Lemma invalid_manifest_fails_to_load_witness :
  (∃ dep, declared dep bad_required_manifest ∧ str_in dquote dep = true) ∧
  (∃ msg, import_module bad_required_manifest = inl (Exception msg)) ∧
  (∀ g, import_module bad_required_manifest ≠ inr g) ∧
  (∀ name out, ∃ e, exec_module name bad_required_manifest out = (inl e, out)).
Proof.
  assert (∃ dep, declared dep bad_required_manifest ∧ str_in dquote dep = true)
    as Hbad.
  { exists bad_name. split; [|reflexivity]. left. compute_done. }
  split; [exact Hbad |].
  exact (invalid_manifest_fails_to_load bad_required_manifest Hbad).
Defined.

(** ** Reading one optional group *)

(** C6.  On the loaded module, [listGroup] of a name that is a key of
    [CONDITIONAL_REQUIREMENTS] gives the list declared for that group in the
    module text, as declared, order and repetitions kept; of any other name
    it fails with [UnknownGroupError]; in both cases the registry is as
    before. *)
Theorem listGroup_spec src g :
  dict_wf (CONDITIONAL_REQUIREMENTS_literal src) →
  import_module src = inr g →
  (∀ name deps,
     (name, deps) ∈ CONDITIONAL_REQUIREMENTS_literal src →
     listGroup name g = (inr deps, g)) ∧
  (∀ name,
     name ∉ (CONDITIONAL_REQUIREMENTS_literal src).*1 →
     listGroup name g = (inl (UnknownGroupError name), g)).
Proof.
  intros Hwf ->%import_module_inr. unfold listGroup. simpl. split.
  - intros name deps Hin. by rewrite (dict_getitem_present _ _ _ Hwf Hin).
  - intros name Hnin. by rewrite (dict_getitem_missing _ _ Hnin).
Qed.
(** *** One channel (lines 112-121) *)

(** X12.  [F.slice(1)] is read under [nden == 2] only (line 121): with one
    coefficient slice the call depends on the Fock cube through its
    first slice alone. *)
Theorem single_channel_reads_first_fock mv (C : cube scalar) fo occupations
    (F F' : cube scalar) S omega cfg (w : world) :
  length C = 1%nat → F !! 0%nat = F' !! 0%nat →
  solve_linear_response mv C fo occupations F S omega cfg w
  = solve_linear_response mv C fo occupations F' S omega cfg w.
Proof.
  intros Hone HF. unfold solve_linear_response, channel_tensors.
  rewrite !bind_unfold.
  destruct (check_inputs C occupations omega w) as [[sh|e] w1] eqn:Hcheck; [|done].
  apply check_inputs_ok in Hcheck as (_ & Hnden & _).
  assert (two_channels sh = false) as Htwo.
  { unfold two_channels. apply bool_decide_eq_false_2. lia. }
  assert (cube_slice F 0 = cube_slice F' 0) as Hslice.
  { unfold cube_slice. unfold cube, mat in *. by rewrite HF. }
  assert (prepare C fo F S omega cfg sh w1 = prepare C fo F' S omega cfg sh w1)
    as Hprep.
  { unfold prepare, transform_to_mo. rewrite Hslice, Htwo. reflexivity. }
  cbv beta iota. rewrite !bind_unfold, Hprep. reflexivity.
Qed.

(** *** The final print (lines 66-67, 353-357) *)

Lemma prepare_labels (C : cube scalar) fo F S omega cfg sh (w w' : world) pr :
  prepare C fo F S omega cfg sh w = (Ok pr, w') →
  operator_labels pr = make_operator_label_vec (w_operators w)
  ∧ component_labels pr = make_operator_component_vec (w_operators w).
Proof.
  intros H. unfold prepare in H.
  apply bind_inv_ok in H as (mo & wa & Hmo & H).
  apply bind_inv_ok in H as ([] & wb & _ & H).
  assert (mo_operator_labels mo = make_operator_label_vec (w_operators w)
          ∧ mo_component_labels mo = make_operator_component_vec (w_operators w))
    as [<- <-].
  { unfold transform_to_mo in Hmo. cbv zeta in Hmo.
    apply bind_inv_ok in Hmo as (ops & w0 & Hget & Hmo).
    inversion Hget; subst ops w0; clear Hget.
    apply bind_inv_ok in Hmo as (? & ? & _ & Hmo).
    apply bind_inv_ok in Hmo as ([[[? ?] ?] ?] & ? & _ & Hmo).
    do 5 apply bind_inv_ok in Hmo as (? & ? & _ & Hmo).
    apply ret_inv in Hmo as [-> _]. done. }
  unfold restrict_and_build in H. cbv zeta in H.
  apply bind_inv_ok in H as ([ia ib] & ? & _ & H).
  do 2 apply bind_inv_ok in H as (? & ? & _ & H).
  destruct (energy_differences _ _ _ _ _ _ _ _) as [ea eb].
  do 2 apply bind_inv_ok in H as (? & ? & _ & H).
  apply ret_inv in H as [-> _]. done.
Qed.
(** * Cicero template grammar compiler: a shallow embedding

    This development embeds, function by function, the grammar compiler of
    [packages/cicero-core/src/parsermanager.js] (class [ParserManager]) and
    the classes [TemplateInstance] and [Script] of cicero-core, and states
    the properties of the template specification over them.

    Layout: the JavaScript values the code handles ([JS]), the schema
    objects and the template AST it reads ([Concerto], [Tdl]), its
    exceptions ([Exn]), the classes ([ParserManager], [TemplateInstance],
    [Script]), what the generated rules rely on from the parsing engine
    ([Nearley]), the notions of the statements ([Notions], [Observed],
    [InstanceCalls]), a model and templates to run the code on
    ([Examples]); then the properties.

    Conventions.
    - A JavaScript string is a Rocq [string]; one [ascii] stands for one
      code unit, so [String.length] is the JavaScript [length].
    - A thrown exception is a value of type [exn]; a function that can
      throw returns its exception next to the state it leaves behind,
      because JavaScript keeps every mutation made before the [throw].
    - The template AST is mutated in place by [adjustListBlock]; a function
      that compiles a template returns the template as it leaves it.
    - Objects of other packages (Concerto class declarations, the nearley
      engine, format parsers, markdown transformers, the uuid generator,
      the crypto digest) are consumed through the methods the code calls
      on them, which are the variables of the sections below. *)

From Stdlib Require Import String Ascii List Bool Arith ZArith Lia.
From Stdlib Require Import DecimalString.
From Stdlib Require DecimalPos DecimalZ Sorted.
Import ListNotations.

#[local] Set Warnings "-register-all".

Local Open Scope string_scope.
Local Open Scope list_scope.

(** String concatenation, the [+] of JavaScript on strings. *)
Local Infix "+:+" := String.append (at level 60, right associativity).

(** ** JavaScript strings and primitive values *)

Module JS.

(** The three characters the compiler treats specially. *)
Definition dquote : ascii := ascii_of_nat 34.
Definition newline : ascii := ascii_of_nat 10.
Definition backslash : ascii := ascii_of_nat 92.

(** [`"${s}"`] *)
Definition quoted (s : string) : string :=
  String dquote (s +:+ String dquote "").

(** Decimal rendering of a number inside a template literal. *)
Definition showZ (z : Z) : string := NilZero.string_of_int (Z.to_int z).
Definition showNat (n : nat) : string := showZ (Z.of_nat n).

(** [s.replace(/c/gm, r)] for a one-character pattern [c]. *)
Fixpoint replaceAll (c : ascii) (r : string) (s : string) : string :=
  match s with
  | "" => ""
  | String a s' =>
      if Ascii.eqb a c then r +:+ replaceAll c r s'
      else String a (replaceAll c r s')
  end.

(** Primitive values, as far as the option objects of the code carry
    them (numbers are restricted to integers). *)
Inductive prim :=
| PUndefined
| PNull
| PBool (b : bool)
| PNum (z : Z)
| PStr (s : string).

(** ToBoolean *)
Definition truthy (p : prim) : bool :=
  match p with
  | PUndefined | PNull => false
  | PBool b => b
  | PNum z => negb (Z.eqb z 0)
  | PStr s => negb (String.eqb s "")
  end.

(** ToString, as used by [+] with a string operand. *)
Definition toString (p : prim) : string :=
  match p with
  | PUndefined => "undefined"
  | PNull => "null"
  | PBool true => "true"
  | PBool false => "false"
  | PNum z => showZ z
  | PStr s => s
  end.

(** Strict equality with a string literal. *)
Definition isStr (lit : string) (p : prim) : bool :=
  match p with
  | PStr s => String.eqb s lit
  | _ => false
  end.

(** Values handed to the semantic actions of generated rules. *)
Inductive value :=
| VUndefined
| VNull
| VBool (b : bool)
| VStr (s : string)
| VObj (id : nat)
| VArr (items : list value).

(** [v[i]]: an element of an array or a character of a string,
    [undefined] past the end, a [TypeError] on [null] and [undefined]
    (reported as [None]). *)
Definition index (v : value) (i : nat) : option value :=
  match v with
  | VArr items => Some (nth i items VUndefined)
  | VStr s =>
      Some (match String.get i s with
            | Some c => VStr (String c "")
            | None => VUndefined
            end)
  | VNull | VUndefined => None
  | VBool _ | VObj _ => Some VUndefined
  end.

## PROBLEM TO WORK ON
Please, from the entries above, set down exactly the lines from the one containing "Local Open Scope list_scope." through the one containing "(** Decimal rendering", and only those.

## EXERCISE SOLUTION
Local Open Scope list_scope.

(** String concatenation, the [+] of JavaScript on strings. *)
Local Infix "+:+" := String.append (at level 60, right associativity).

(** ** JavaScript strings and primitive values *)

Module JS.

(** The three characters the compiler treats specially. *)
Definition dquote : ascii := ascii_of_nat 34.
Definition newline : ascii := ascii_of_nat 10.
Definition backslash : ascii := ascii_of_nat 92.

(** [`"${s}"`] *)
Definition quoted (s : string) : string :=
  String dquote (s +:+ String dquote "").

(** Decimal rendering of a number inside a template literal. *)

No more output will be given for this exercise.